Questo percorso d'interviste è stato per diversi aspetti molto interessante dal mio punto di vista. In primo luogo perché mi ha permesso di vedere concezioni differenti e alle volte molto distanti all'interno dello stesso ambito e in secondo luogo mi ha permesso di confrontarmi in prima persona su una materia della quale oltre a consentirmi di avere un quadro più ampio per la realizzazione di questa tesi, mi ha permesso di confrontare le impressioni di altri "esperti" del settore con il mio di pensiero, in quanto nel mio piccolo, come si vedrà nell'ultimo capitolo in cui si parla del Cantiere Barca, sto cercando nel concreto di dare un contributo che porti alla realizzazione di questo processo di cambiamento con un coinvolgimento attivo della cittadinanza nella progettazione e cura dei propri spazi, nello sviluppo di un'ideologia di comunità e nell'ascolto e nella difesa del pensiero dei più piccoli che sono coloro che dovranno viverci un domani nelle nostre città e difendendo il loro diritto ad abitare la città, penso voglia dire difendere il diritto di abitarla tutti.
La tesi è strutturata in quattro capitoli, nei quali ho inteso mantenere la centralità della partecipazione infantile alle pratiche della progettazione in tutte le sue definizioni, senza peraltro rinunciare a inquadrare ognuna delle tematiche proposte nella prospettiva analitica con la quale la letteratura specialistica le ha affrontate e confrontandola con gli sviluppi recenti nella realtà di tutti i giorni cercando di non perdere mai il riferimento nei confronti dei bambini.
Nel primo capitolo sono andato alle origini storiche della partecipazione, cercando di comprendere le motivazioni filosofiche di questo pensiero fino alle motivazioni odierne. Analizzando quali sono le necessità attuali che spingono verso questa scelta, individuandone anche gli aspetti politici ed economici che ne caratterizzano le vicende.
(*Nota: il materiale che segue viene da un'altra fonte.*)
Ltac unfold_calls :=
  unfold Organizations_SetDataRetentionPolicyDeleteOlder,
    Workspaces_SetDataRetentionPolicyDeleteOlder,
    Organizations_SetDataRetentionPolicyDontDelete,
    Workspaces_SetDataRetentionPolicyDontDelete,
    Organizations_ReadDataRetentionPolicyChoice,
    Workspaces_ReadDataRetentionPolicyChoice, remote_call, bind, ret, panic in *.

Ltac step := first [progress simplify_eq/= | case_match].

Section Properties.

Context {R : Type}.
Variable intSize : Z.
Variable dataOrDefaultOrganization :
  ConfiguredClient.t R -> gmap string attrValue -> string -> Diagnostics * string.
Variable fromDeleteOlder :
  modelTFEDataRetentionPolicy -> tfe.DataRetentionPolicyDeleteOlder ->
  modelTFEDataRetentionPolicy * Diagnostics.
Variable fromDontDelete :
  modelTFEDataRetentionPolicy -> tfe.DataRetentionPolicyDontDelete ->
  modelTFEDataRetentionPolicy.
Variable fromChoice :
  modelTFEDataRetentionPolicy -> tfe.DataRetentionPolicyChoice ->
  modelTFEDataRetentionPolicy * Diagnostics.

Local Abbreviation createDeleteOlderThan :=
  (createDeleteOlderThanRetentionPolicy intSize fromDeleteOlder).
Local Abbreviation createDontDelete :=
  (createDontDeleteRetentionPolicy fromDontDelete).
Local Abbreviation create :=
  (Create intSize dataOrDefaultOrganization fromDeleteOlder fromDontDelete).
Local Abbreviation read := (Read fromChoice).

Implicit Types (r : resourceTFEDataRetentionPolicy R) (w : World R)
  (resp : Response) (plan : modelTFEDataRetentionPolicy).

(** What a branch of [Create] does to the trace: nothing, or one call
    of its own kind. *)
Lemma createDeleteOlderThan_trace r plan resp w :
  trace (createDeleteOlderThan r plan resp w).2 = trace w \/
  exists f a o e,
    trace (createDeleteOlderThan r plan resp w).2
    = trace w ++ [{| call := tfe.SetDeleteOlder f a o; failed := e |}].
Proof.
  unfold createDeleteOlderThanRetentionPolicy. unfold_calls.
  repeat step; eauto 10.
Qed.

Lemma createDontDelete_trace r plan resp w :
  trace (createDontDelete r plan resp w).2 = trace w \/
  exists f a o e,
    trace (createDontDelete r plan resp w).2
    = trace w ++ [{| call := tfe.SetDontDelete f a o; failed := e |}].
Proof.
  unfold createDontDeleteRetentionPolicy. unfold_calls.
  repeat step; eauto 10.
Qed.


(** The events a run added to the trace. *)
Lemma trace_same (l evs : list Event) : l = l ++ evs -> evs = [].
Proof. intros H. apply (app_inv_head l). by rewrite app_nil_r. Qed.

Lemma trace_one (l evs : list Event) (e : Event) : l ++ [e] = l ++ evs -> evs = [e].
Proof. intros H. symmetry. by apply (app_inv_head l). Qed.

Lemma create_trace r req resp w :
  trace (create r req resp w).2 = trace w \/
  (exists f a o e,
      trace (create r req resp w).2
      = trace w ++ [{| call := tfe.SetDeleteOlder f a o; failed := e |}]) \/
  (exists f a o e,
      trace (create r req resp w).2
      = trace w ++ [{| call := tfe.SetDontDelete f a o; failed := e |}]).
Proof.
  unfold Create.
  repeat first [ progress simplify_eq/= | progress unfold ret | case_match ]; auto;
    match goal with
    | |- context [createDeleteOlderThanRetentionPolicy _ _ ?r' ?p ?rs ?w'] =>
        destruct (createDeleteOlderThan_trace r' p rs w') as [?|?]; auto
    | |- context [createDontDeleteRetentionPolicy _ ?r' ?p ?rs ?w'] =>
        destruct (createDontDelete_trace r' p rs w') as [?|?]; auto
    end.
Qed.

(** C1 (as amended). [Create] makes at most one remote call, so never
    both a "set delete-older-than" and a "set don't-delete".  When the
    plan has neither block, [Create] returns without a remote call,
    without a new state and without a diagnostic of its own; it is the
    schema's [ExactlyOneOf] validators that reject a configuration
    with neither block. *)
Theorem Create_at_most_one_set r req resp w :
  (exists evs,
      trace (create r req resp w).2 = trace w ++ evs /\
      (length evs <= 1)%nat /\
      ~ (existsb (fun e => tfe.is_SetDeleteOlder (call e)) evs = true /\
         existsb (fun e => tfe.is_SetDontDelete (call e)) evs = true)) /\
  (Object_IsNull (DeleteOlderThan (Get (Create_Plan req)).2) = true ->
   Object_IsNull (DontDelete (Get (Create_Plan req)).2) = true ->
   exists resp',
     create r req resp w = (Returned resp', w) /\
     State resp' = State resp /\
     forall d, d ∈ Diags resp' ->
       d ∈ Diags resp \/ d ∈ (Get (Create_Plan req)).1 \/
       d ∈ (dataOrDefaultOrganization (config r) (Create_Plan req) "").1) /\
  (forall config,
      Object_IsNull (DeleteOlderThan (Get config).2) = true ->
      Object_IsNull (DontDelete (Get config).2) = true ->
      HasError (Schema_Validate config) = true).
Proof.
  clear fromChoice.
  split; [|split].
  - destruct (create_trace r req resp w)
      as [H | [(f & a & o & e & H) | (f & a & o & e & H)]].
    + exists []. rewrite app_nil_r. split; [done|]. simpl.
      split; [lia | intros [? _]; discriminate].
    + eexists. split; [exact H|]. simpl. split; [lia | intros [_ ?]; discriminate].
    + eexists. split; [exact H|]. simpl. split; [lia | intros [? _]; discriminate].
  - unfold Create. destruct (Get (Create_Plan req)) as [ds plan] eqn:HG. simpl.
    intros Ho Hd.
    destruct (HasError (Append (Diags resp) ds)) eqn:He.
    { eexists. split; [reflexivity|]. split; [done|]. simpl.
      intros d. rewrite elem_of_Append. tauto. }
    destruct (String_IsNull (WorkspaceId plan)) eqn:Hw.
    + destruct (dataOrDefaultOrganization _ _ _) as [ds' org]. simpl. rewrite Ho, Hd. simpl.
      destruct (HasError (Append (Append (Diags resp) ds) ds'));
        (eexists; split; [reflexivity|]; split; [done|]); simpl;
        intros d; rewrite !elem_of_Append; tauto.
    + simpl. rewrite He, Ho, Hd. simpl.
      eexists. split; [reflexivity|]. split; [done|]. simpl.
      intros d. rewrite elem_of_Append. tauto.
  - intros cfg. unfold Get, Schema_Validate, ExactlyOneOf.
    destruct (get_string cfg "id"), (get_string cfg "organization"),
      (get_string cfg "workspace_id"),
      (get_object cfg "delete_older_than") as [? o1],
      (get_object cfg "dont_delete") as [? o2]. simpl.
    intros H1 H2. destruct o1, o2; try discriminate. reflexivity.
Qed.

(** C4. [Update] fails whatever it is given: its answer is the same for
    every request, it carries an "Update not supported" error, the
    state of the response is untouched and the world, with its trace
    of remote calls, is as before. *)
Theorem Update_unsupported r (req req' : UpdateRequest) resp w :
  exists resp',
    Update r req resp w = (Returned resp', w) /\
    Update r req' resp w = (Returned resp', w) /\
    HasError (Diags resp') = true /\
    NewErrorDiagnostic "Update not supported"
      "The update operation is not supported on this resource. This is a bug in the provider."
      ∈ Diags resp' /\
    State resp' = State resp.
Proof.
  eexists. split; [reflexivity|]. split; [reflexivity|]. simpl.
  split; [apply HasError_AddError|]. split; [apply AddError_elem_of | done].
Qed.

(** C7. [Delete] returns at once: the response comes back as it was
    given, without a new diagnostic and with the same state, and the
    world is unchanged, so no remote call was made. *)
Theorem Delete_does_nothing r (req : DeleteRequest) resp w :
  Delete r req resp w = (Returned resp, w) /\
  trace (Delete r req resp w).2 = trace w /\
  remote (Delete r req resp w).2 = remote w.
Proof. done. Qed.
Ltac trace_inv :=
  match goal with
  | H : trace ?w = trace ?w ++ ?evs |- _ => apply trace_same in H; subst evs
  | H : trace ?w ++ [?e] = trace ?w ++ ?evs |- _ => apply trace_one in H; subst evs
  | H : _ ∈ [] |- _ => inversion H
  | H : _ ∈ [_] |- _ => apply list_elem_of_singleton in H; subst
  end.

Lemma surfaced_AddError summary err resp :
  surfaced summary err resp (Returned (Diagnostics_AddError resp summary err)).
Proof.
  eexists. split; [reflexivity|]. simpl.
  split; [done|]. split; [apply AddError_elem_of | apply HasError_AddError].
Qed.

Lemma createDeleteOlderThan_failure r plan resp w evs e err :
  trace (createDeleteOlderThan r plan resp w).2 = trace w ++ evs ->
  e ∈ evs -> failed e = Some err ->
  surfaced "Unable to create data retention policy" err resp
    (createDeleteOlderThan r plan resp w).1.
Proof.
  unfold createDeleteOlderThanRetentionPolicy. unfold_calls.
  intros H Hin Hf.
  repeat first [ progress simplify_eq/= | trace_inv | case_match ];
    apply surfaced_AddError.
Qed.

Lemma createDontDelete_failure r plan resp w evs e err :
  trace (createDontDelete r plan resp w).2 = trace w ++ evs ->
  e ∈ evs -> failed e = Some err ->
  surfaced "Unable to create data retention policy" err resp
    (createDontDelete r plan resp w).1.
Proof.
  unfold createDontDeleteRetentionPolicy. unfold_calls.
  intros H Hin Hf.
  repeat first [ progress simplify_eq/= | trace_inv | case_match ];
    apply surfaced_AddError.
Qed.

Lemma create_failure r req resp w evs e err :
  trace (create r req resp w).2 = trace w ++ evs ->
  e ∈ evs -> failed e = Some err ->
  surfaced "Unable to create data retention policy" err resp
    (create r req resp w).1.
Proof.
  unfold Create. intros H Hin Hf.
  repeat first [ progress simplify_eq/= | progress unfold ret in * | trace_inv | case_match ];
    match goal with
    | H : trace (createDeleteOlderThanRetentionPolicy _ _ _ _ _ _).2 = _ |- _ =>
        destruct (createDeleteOlderThan_failure _ _ _ _ _ _ _ H Hin Hf)
          as (resp' & ? & ? & ? & ?)
    | H : trace (createDontDeleteRetentionPolicy _ _ _ _ _).2 = _ |- _ =>
        destruct (createDontDelete_failure _ _ _ _ _ _ _ H Hin Hf)
          as (resp' & ? & ? & ? & ?)
    end;
    exists resp'; auto.
Qed.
Nel secondo capitolo viene affrontata la tematica della partecipazione con un occhio di riguardo verso il punto di vista dei bambini, cogliendo il rapporto presente tra il bambino e la città, rapporto che con il tempo è andato verso una conflittualità sempre maggiore caratterizzata sempre più da ogni sorta di violenza. Il capitolo poi prosegue con un richiamo al dibattito sviluppatosi dopo il 1989 intorno alla Carta delle Nazioni Unite sui diritti delle bambine e dei bambini, fino alle politiche odierne, e termina con un racconto delle varie esperienze di progettazione partecipata con i bambini in Italia.
Nel terzo affronto la tematica dei bambini, della partecipazione e della città vengono affrontate in maniera più diretta. Parlando direttamente con le persone che si occupano di queste tematiche in maniera sia professionistica che in maniera diciamo, più amatoriale. Tramite delle interviste semi-strutturate. Ho avuto modo di parlare con diverse persone che realizzazno interventi partecipati con i più piccoli in diverse città italiane offrendomi diversi spunti sui quali ragionare.
Infine, nel quarto capitolo parlo di una realtà che mi coinvolge in maniera diretta, di una realtà presente sul suolo torinese, per la precisione nel quartiere periferico di Barca, nel nord di Torino, Il Cantiere Barca, del quale scrivo le origini e gli intenti.
Esperienza questa, nata quattro anni fa in cui ho avuto modo di prenderne parte, e nella quale sto muovendo i primi passi all'interno di tematiche a me care e affrontate da me all'interno della tesi, cosa che mi ha permesso di sviluppare (penso) un po' più di senso critico e coscienza, nell'affrontarne gli aspetti pratici.